Try it: Start at the line in the entries below that contains "Definition matches (V", stop at the line that contains "assert (He : forall", and output exactly the lines in that span, both ends included.

[Saved entries]
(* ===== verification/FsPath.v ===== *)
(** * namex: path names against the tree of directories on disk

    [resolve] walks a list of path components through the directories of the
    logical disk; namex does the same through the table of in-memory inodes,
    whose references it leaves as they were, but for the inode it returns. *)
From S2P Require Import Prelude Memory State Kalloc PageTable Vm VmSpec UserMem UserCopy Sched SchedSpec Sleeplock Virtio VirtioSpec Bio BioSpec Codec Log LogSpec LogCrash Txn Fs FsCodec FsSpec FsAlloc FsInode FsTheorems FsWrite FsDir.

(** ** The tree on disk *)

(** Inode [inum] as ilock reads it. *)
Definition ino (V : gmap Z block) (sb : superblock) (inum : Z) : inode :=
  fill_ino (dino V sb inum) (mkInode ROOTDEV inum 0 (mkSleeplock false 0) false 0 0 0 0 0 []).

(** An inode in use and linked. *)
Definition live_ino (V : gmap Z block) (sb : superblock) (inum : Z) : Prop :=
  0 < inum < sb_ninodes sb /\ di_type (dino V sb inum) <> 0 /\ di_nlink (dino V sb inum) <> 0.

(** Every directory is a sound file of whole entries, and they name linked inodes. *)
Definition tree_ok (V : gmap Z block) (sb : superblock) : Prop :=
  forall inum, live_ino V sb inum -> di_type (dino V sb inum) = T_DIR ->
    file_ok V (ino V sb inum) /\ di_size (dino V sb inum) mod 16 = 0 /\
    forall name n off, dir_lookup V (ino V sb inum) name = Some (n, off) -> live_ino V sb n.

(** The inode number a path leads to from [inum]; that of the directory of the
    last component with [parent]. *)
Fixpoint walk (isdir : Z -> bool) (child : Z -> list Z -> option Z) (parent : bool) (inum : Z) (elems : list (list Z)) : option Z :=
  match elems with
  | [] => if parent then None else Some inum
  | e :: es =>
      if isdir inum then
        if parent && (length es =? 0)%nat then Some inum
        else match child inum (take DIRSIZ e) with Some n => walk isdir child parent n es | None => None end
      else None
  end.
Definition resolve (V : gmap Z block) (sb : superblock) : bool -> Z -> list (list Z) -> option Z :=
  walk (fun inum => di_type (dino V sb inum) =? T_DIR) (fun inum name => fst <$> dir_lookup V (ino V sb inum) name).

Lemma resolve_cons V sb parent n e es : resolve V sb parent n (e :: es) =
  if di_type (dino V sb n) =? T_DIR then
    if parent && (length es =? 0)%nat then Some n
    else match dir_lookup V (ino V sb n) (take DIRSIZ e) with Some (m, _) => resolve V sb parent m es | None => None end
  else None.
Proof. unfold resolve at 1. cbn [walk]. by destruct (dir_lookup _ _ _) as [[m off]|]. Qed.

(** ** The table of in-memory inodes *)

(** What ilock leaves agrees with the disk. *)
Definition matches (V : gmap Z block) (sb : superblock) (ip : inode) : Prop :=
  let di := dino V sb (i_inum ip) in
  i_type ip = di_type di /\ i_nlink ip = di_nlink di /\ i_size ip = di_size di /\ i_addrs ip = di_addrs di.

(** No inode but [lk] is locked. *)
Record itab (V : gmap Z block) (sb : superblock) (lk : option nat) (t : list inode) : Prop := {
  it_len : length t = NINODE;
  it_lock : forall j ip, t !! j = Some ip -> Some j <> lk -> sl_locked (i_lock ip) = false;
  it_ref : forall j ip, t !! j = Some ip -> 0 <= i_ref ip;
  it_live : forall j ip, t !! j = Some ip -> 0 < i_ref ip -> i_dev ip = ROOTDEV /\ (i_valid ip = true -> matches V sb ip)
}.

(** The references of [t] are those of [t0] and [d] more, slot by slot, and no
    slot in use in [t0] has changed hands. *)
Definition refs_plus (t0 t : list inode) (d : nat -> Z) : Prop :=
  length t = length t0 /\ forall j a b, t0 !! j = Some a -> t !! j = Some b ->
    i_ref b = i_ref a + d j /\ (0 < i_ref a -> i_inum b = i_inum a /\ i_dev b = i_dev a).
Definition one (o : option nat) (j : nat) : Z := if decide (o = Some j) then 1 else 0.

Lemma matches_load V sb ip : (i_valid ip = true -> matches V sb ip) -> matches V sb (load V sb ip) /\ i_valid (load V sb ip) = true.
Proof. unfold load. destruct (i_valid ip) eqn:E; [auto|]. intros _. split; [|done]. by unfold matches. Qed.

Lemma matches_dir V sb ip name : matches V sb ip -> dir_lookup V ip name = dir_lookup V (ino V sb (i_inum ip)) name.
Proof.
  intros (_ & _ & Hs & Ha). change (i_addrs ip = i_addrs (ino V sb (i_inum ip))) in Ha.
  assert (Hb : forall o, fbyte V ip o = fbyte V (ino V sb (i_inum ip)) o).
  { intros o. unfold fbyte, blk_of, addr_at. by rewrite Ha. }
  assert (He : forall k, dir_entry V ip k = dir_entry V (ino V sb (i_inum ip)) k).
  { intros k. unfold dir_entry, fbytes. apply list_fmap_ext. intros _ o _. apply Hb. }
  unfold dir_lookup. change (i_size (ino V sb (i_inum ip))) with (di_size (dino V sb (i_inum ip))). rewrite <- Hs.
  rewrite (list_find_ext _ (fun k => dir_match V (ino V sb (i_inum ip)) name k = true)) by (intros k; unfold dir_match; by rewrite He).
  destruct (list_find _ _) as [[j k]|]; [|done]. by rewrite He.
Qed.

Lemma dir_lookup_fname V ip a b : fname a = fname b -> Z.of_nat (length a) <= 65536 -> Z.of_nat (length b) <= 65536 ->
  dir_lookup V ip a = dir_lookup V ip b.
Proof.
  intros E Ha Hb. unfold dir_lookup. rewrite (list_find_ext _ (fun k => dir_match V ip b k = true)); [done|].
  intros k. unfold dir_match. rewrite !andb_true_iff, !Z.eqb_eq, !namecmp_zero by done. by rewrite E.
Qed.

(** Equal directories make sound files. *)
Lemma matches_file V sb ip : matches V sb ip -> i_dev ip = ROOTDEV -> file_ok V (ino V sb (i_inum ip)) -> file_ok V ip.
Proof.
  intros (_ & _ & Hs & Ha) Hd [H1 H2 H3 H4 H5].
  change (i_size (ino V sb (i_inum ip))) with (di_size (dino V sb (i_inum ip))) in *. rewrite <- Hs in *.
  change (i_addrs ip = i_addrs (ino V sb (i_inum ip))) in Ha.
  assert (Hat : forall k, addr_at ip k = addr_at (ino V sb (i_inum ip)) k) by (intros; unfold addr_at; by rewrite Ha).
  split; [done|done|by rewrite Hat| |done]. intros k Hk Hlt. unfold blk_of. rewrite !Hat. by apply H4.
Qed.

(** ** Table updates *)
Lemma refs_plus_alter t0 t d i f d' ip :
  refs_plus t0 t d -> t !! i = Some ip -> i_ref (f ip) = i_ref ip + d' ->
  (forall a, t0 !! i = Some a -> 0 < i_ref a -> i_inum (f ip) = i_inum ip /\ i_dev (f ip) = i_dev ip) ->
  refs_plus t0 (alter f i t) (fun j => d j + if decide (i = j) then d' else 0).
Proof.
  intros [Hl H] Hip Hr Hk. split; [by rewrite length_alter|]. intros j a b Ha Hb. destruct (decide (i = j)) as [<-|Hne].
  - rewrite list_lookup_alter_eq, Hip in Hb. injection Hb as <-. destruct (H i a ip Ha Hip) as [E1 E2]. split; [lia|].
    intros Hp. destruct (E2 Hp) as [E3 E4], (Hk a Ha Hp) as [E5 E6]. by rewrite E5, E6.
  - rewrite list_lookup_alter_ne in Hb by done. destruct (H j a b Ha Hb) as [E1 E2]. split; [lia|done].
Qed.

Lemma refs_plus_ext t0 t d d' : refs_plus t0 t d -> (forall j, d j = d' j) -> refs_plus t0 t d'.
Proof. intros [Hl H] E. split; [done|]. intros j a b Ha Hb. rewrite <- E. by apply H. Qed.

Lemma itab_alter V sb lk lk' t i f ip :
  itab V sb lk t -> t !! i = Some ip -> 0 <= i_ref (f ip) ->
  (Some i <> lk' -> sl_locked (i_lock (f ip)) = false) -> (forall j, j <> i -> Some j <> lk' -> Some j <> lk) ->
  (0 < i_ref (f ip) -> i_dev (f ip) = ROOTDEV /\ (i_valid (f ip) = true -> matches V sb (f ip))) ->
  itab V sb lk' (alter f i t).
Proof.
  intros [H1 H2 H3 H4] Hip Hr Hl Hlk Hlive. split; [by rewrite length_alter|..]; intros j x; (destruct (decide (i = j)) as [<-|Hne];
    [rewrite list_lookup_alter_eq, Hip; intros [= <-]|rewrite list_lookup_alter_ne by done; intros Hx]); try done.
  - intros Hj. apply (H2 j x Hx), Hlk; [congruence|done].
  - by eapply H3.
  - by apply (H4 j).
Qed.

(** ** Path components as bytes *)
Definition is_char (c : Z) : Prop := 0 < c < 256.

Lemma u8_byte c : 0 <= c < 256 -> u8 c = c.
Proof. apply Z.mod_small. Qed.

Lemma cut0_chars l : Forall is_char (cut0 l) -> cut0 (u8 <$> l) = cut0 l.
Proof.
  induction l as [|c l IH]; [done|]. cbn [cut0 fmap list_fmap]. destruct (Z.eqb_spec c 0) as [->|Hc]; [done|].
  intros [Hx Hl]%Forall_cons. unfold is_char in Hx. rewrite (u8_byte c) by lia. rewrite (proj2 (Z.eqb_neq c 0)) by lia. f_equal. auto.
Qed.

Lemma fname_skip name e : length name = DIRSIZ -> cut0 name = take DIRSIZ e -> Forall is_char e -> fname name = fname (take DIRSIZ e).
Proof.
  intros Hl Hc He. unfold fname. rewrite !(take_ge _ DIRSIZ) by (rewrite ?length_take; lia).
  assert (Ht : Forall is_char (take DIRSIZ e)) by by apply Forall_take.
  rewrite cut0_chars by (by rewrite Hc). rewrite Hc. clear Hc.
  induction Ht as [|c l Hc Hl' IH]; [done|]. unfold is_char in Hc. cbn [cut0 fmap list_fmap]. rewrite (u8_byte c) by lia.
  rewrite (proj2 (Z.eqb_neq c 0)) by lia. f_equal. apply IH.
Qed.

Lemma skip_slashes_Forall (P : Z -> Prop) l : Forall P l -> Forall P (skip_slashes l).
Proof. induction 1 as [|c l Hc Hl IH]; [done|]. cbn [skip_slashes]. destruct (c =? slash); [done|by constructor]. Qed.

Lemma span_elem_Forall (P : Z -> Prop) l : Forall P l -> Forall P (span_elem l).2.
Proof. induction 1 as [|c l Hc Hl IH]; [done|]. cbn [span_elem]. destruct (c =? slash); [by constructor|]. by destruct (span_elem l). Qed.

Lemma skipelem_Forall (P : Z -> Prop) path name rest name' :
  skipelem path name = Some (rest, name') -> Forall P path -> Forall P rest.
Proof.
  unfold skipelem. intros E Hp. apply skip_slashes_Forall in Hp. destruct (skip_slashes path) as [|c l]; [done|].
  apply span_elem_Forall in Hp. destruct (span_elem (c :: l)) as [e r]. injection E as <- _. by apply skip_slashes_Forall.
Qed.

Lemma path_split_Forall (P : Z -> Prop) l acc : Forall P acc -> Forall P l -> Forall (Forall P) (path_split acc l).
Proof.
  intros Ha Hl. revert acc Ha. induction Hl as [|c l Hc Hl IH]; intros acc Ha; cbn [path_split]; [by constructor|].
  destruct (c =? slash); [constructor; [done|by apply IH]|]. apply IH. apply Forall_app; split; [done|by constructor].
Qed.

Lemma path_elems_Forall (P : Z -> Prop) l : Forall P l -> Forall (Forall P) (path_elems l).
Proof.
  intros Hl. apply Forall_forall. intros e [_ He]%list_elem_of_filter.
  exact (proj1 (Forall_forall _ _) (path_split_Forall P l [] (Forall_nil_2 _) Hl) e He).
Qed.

Task answer:
Definition matches (V : gmap Z block) (sb : superblock) (ip : inode) : Prop :=
  let di := dino V sb (i_inum ip) in
  i_type ip = di_type di /\ i_nlink ip = di_nlink di /\ i_size ip = di_size di /\ i_addrs ip = di_addrs di.

(** No inode but [lk] is locked. *)
Record itab (V : gmap Z block) (sb : superblock) (lk : option nat) (t : list inode) : Prop := {
  it_len : length t = NINODE;
  it_lock : forall j ip, t !! j = Some ip -> Some j <> lk -> sl_locked (i_lock ip) = false;
  it_ref : forall j ip, t !! j = Some ip -> 0 <= i_ref ip;
  it_live : forall j ip, t !! j = Some ip -> 0 < i_ref ip -> i_dev ip = ROOTDEV /\ (i_valid ip = true -> matches V sb ip)
}.

(** The references of [t] are those of [t0] and [d] more, slot by slot, and no
    slot in use in [t0] has changed hands. *)
Definition refs_plus (t0 t : list inode) (d : nat -> Z) : Prop :=
  length t = length t0 /\ forall j a b, t0 !! j = Some a -> t !! j = Some b ->
    i_ref b = i_ref a + d j /\ (0 < i_ref a -> i_inum b = i_inum a /\ i_dev b = i_dev a).
Definition one (o : option nat) (j : nat) : Z := if decide (o = Some j) then 1 else 0.

Lemma matches_load V sb ip : (i_valid ip = true -> matches V sb ip) -> matches V sb (load V sb ip) /\ i_valid (load V sb ip) = true.
Proof. unfold load. destruct (i_valid ip) eqn:E; [auto|]. intros _. split; [|done]. by unfold matches. Qed.

Lemma matches_dir V sb ip name : matches V sb ip -> dir_lookup V ip name = dir_lookup V (ino V sb (i_inum ip)) name.
Proof.
  intros (_ & _ & Hs & Ha). change (i_addrs ip = i_addrs (ino V sb (i_inum ip))) in Ha.
  assert (Hb : forall o, fbyte V ip o = fbyte V (ino V sb (i_inum ip)) o).
  { intros o. unfold fbyte, blk_of, addr_at. by rewrite Ha. }
  assert (He : forall k, dir_entry V ip k = dir_entry V (ino V sb (i_inum ip)) k).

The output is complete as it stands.